Exposition magique du maître coréen Kim Tschang-Yeul à la chapelle du Méjan à Arles et livre sublime chez Actes sud.

Avec un simple motif, la goutte d'eau, l’artiste coréen Kim Tschang-Yeul dessine tout un monde, saisit dans ses tableaux tout le cosmos. Exposé partout dans le monde, le peintre est à l’affiche à la chapelle du Méjan à Arles. L'accrochage accompagne la publication par Actes Sud d'un livre sublime, avec un texte passionnant de Michel Enrici, spécialiste de son oeuvre, de la scène coréenne et pilote du projet de fondation Lee Ufan à Arles et un entretien avec l'artiste, également dirigé par Michel Enrici.

À ses débuts, Kim Tschang-Yeul était inspiré par la peinture américaine des années 60, l’abstraction triomphante, les couleurs pop. Les traumatismes de la Seconde Guerre mondiale puis de la guerre de Corée pèsent énormément dans ses premières années.
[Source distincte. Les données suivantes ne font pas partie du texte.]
Lemma drops_fields (l : list THandle) (e : Engine) :
  let e1 := foldl (fun e t => final (Drop t e)) e l in
  closeSync e1 = closeSync e /\ config e1 = config e /\ ts e1 = ts e
  /\ heap e1 = heap e /\ waitList e1 = waitList e
  /\ magnetCache e1 = magnetCache e /\ torrentCache e1 = torrentCache e
  /\ spawned e1 = spawned e /\ handles e1 = handles e.
Proof.
  intros e1. pose proof (drops_frame l e None) as H. fold e1 in H.
  repeat split;
    [ change (closeSync (set_client None e1) = closeSync (set_client None e))
    | change (config (set_client None e1) = config (set_client None e))
    | change (ts (set_client None e1) = ts (set_client None e))
    | change (heap (set_client None e1) = heap (set_client None e))
    | change (waitList (set_client None e1) = waitList (set_client None e))
    | change (magnetCache (set_client None e1)
              = magnetCache (set_client None e))
    | change (torrentCache (set_client None e1)
              = torrentCache (set_client None e))
    | change (spawned (set_client None e1) = spawned (set_client None e))
    | change (handles (set_client None e1) = handles (set_client None e)) ];
    rewrite H; reflexivity.
Qed.

(** X20. The first configuration of an engine (no client yet).  A port
    that is not positive is refused before anything happens: the host and the
    caller's configuration are untouched.  With a valid port the constructor
    of clients is tried at most ten times, each time with the client
    configuration assembled from the caller's configuration with its defaults
    filled in, and three seconds are slept after every failure.  Ten failures
    give the tenth error: the engine holds what the tenth call returned as
    client and nothing else of it has changed, and no configuration is
    committed.  A success at the attempt after [j] failures gives nil when
    the cache directory can be examined: the engine has the client of that
    attempt, an open shutdown channel, the new configuration, and the cache
    directory under the download directory, created unless it is there
    already; the table, the task records and the wait list are kept.  When
    [os.Stat] fails otherwise than with not-exist, the call panics once the
    client is in place and before the configuration is committed. *)
Theorem Configure_first_time (c : Settings.t) (h : Host Limiter FS)
  (Hnil : client (engine h) = None) :
  (Settings.IncomingPort c <= 0 ->
   Configure' c h
   = Configured h c
       (Some (Errorf ("Invalid incoming port ("
                      +:+ pretty (Settings.IncomingPort c) +:+ ")"))))
  /\ (0 < Settings.IncomingPort c ->
      next_answers_fail 10 h ->
      let last := newClientAnswer h (length (newClientCalls h) + 9)%nat in
      exists h' err,
        Configure' c h = Configured h' (fill c) (Some err)
        /\ last.2 = Some err
        /\ engine h' = set_client last.1 (engine h)
        /\ fullConfig h' = fullConfig h
        /\ cacheDir h' = cacheDir h
        /\ closeSyncMade h' = closeSyncMade h
        /\ fs h' = fs h
        /\ newClientCalls h'
           = newClientCalls h ++ replicate 10 (tc_of (fill c))
        /\ slept h' = slept h + 30)
  /\ (0 < Settings.IncomingPort c ->
      forall j,
        (j < 10)%nat ->
        next_answers_fail j h ->
        let won := newClientAnswer h (length (newClientCalls h) + j)%nat in
        won.2 = None ->
        let dir := path_Join (Settings.DownloadDirectory c) CachedTorrentDir in
        (Stat dir (fs h) <> StatError ->
         exists h',
           Configure' c h = Configured h' (fill c) None
           /\ client (engine h') = won.1
           /\ closeSync (engine h') = false
           /\ closeSyncMade h' = true
           /\ config (engine h') = Settings.governance c
           /\ fullConfig h' = fill c
           /\ cacheDir h' = dir
           /\ fs h' = (match Stat dir (fs h) with
                       | StatDir => fs h
                       | _ => MkdirAll dir (fs h)
                       end)
           /\ ts (engine h') = ts (engine h)
           /\ heap (engine h') = heap (engine h)
           /\ waitList (engine h') = waitList (engine h)
           /\ newClientCalls h'
              = newClientCalls h ++ replicate (S j) (tc_of (fill c))
           /\ slept h' = slept h + 3 * Z.of_nat j)
        /\ (Stat dir (fs h) = StatError ->
            exists h' msg,
              Configure' c h = ConfigurePanics h' msg
              /\ client (engine h') = won.1
              /\ closeSyncMade h' = true
              /\ fullConfig h' = fullConfig h
              /\ config (engine h') = config (engine h)
              /\ fs h' = fs h)).
Proof.
  destruct (fillDefaults_keeps c) as (Hport & Hgov & Hdir & _).
  split; [|split].
  - intros Hbad. unfold Configure.
    destruct (Z.leb_spec (Settings.IncomingPort c) 0); [reflexivity|lia].
  - intros Hok Hfail last. unfold Configure.
    destruct (Z.leb_spec (Settings.IncomingPort c) 0); [lia|].
    rewrite Hnil. cbv zeta. rewrite newClientLoop_fail by exact Hfail.
    fold last. destruct (Hfail 9%nat ltac:(lia)) as [err Herr].
    fold last in Herr. rewrite Herr.
    eexists _, err. split; [reflexivity|]. split; [reflexivity|].
    unfold after_calls. cbn. repeat split.
  - intros Hok j Hj Hfail won Hsucc dir.
    split.
    + intros Hstat. unfold Configure.
      destruct (Z.leb_spec (Settings.IncomingPort c) 0); [lia|].
      rewrite Hnil. cbv zeta.
      rewrite (newClientLoop_success 10 j) by assumption.
      rewrite Hdir. fold dir won. unfold after_calls. cbn [fs].
      destruct (Stat dir (fs h)) eqn:Hst; [|congruence| |];
        eexists; (split; [reflexivity|]); cbn; rewrite Hgov;
        repeat split; reflexivity.
    + intros Hstat. unfold Configure.
      destruct (Z.leb_spec (Settings.IncomingPort c) 0); [lia|].
      rewrite Hnil. cbv zeta.
      rewrite (newClientLoop_success 10 j) by assumption.
      rewrite Hdir. fold dir won. unfold after_calls. cbn [fs].
      rewrite Hstat. eexists _, _. split; [reflexivity|]. cbn.
      repeat split; reflexivity.
Qed.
Un jour à Paris, au début des années 70, en se lavant, il a mouillé l'un de ses tableaux. Ce fut un choc définitif. « Je m'étais alors lavé le visage et j'avais aspergé de gouttes d'eau le dos des toiles qui étaient posées un peu n'importe comment dans l'atelier, se souvient l'artiste, dans l'entretien au coeur du livre. Et là, j'ai été très étonné et ému par la vue de ces gouttes d'eau au dos de mes toiles, qui brillaient dans la lumière du matin. En philosophie orientale, on parlerait de 'vide plein', ces petites choses vides, transparentes et sans odeur, qui vont disparaître bientôt, mais avec une petite lumière, qui donne de la beauté et de la clarté. » Tout est une question de regard...

Fidèle à la spiritualité taoïste, il s’est emparé de ce sujet qui venait à lui et ne l’a plus quitté. « J’ai vécu avec le sérieux de quelqu’un qui aurait attrapé la queue d’un tigre. Une fois qu’on a attrapé la queue d’un tigre, on ne peut plus la lâcher, il faut le suivre jusqu’au bout, sous peine de se faire dévorer. J’ai l’impression d’avoir vécu toute ma vie de cette manière », explique Kim Tschang-Yeul, bientôt 90 ans et à la tête d’une œuvre magistrale.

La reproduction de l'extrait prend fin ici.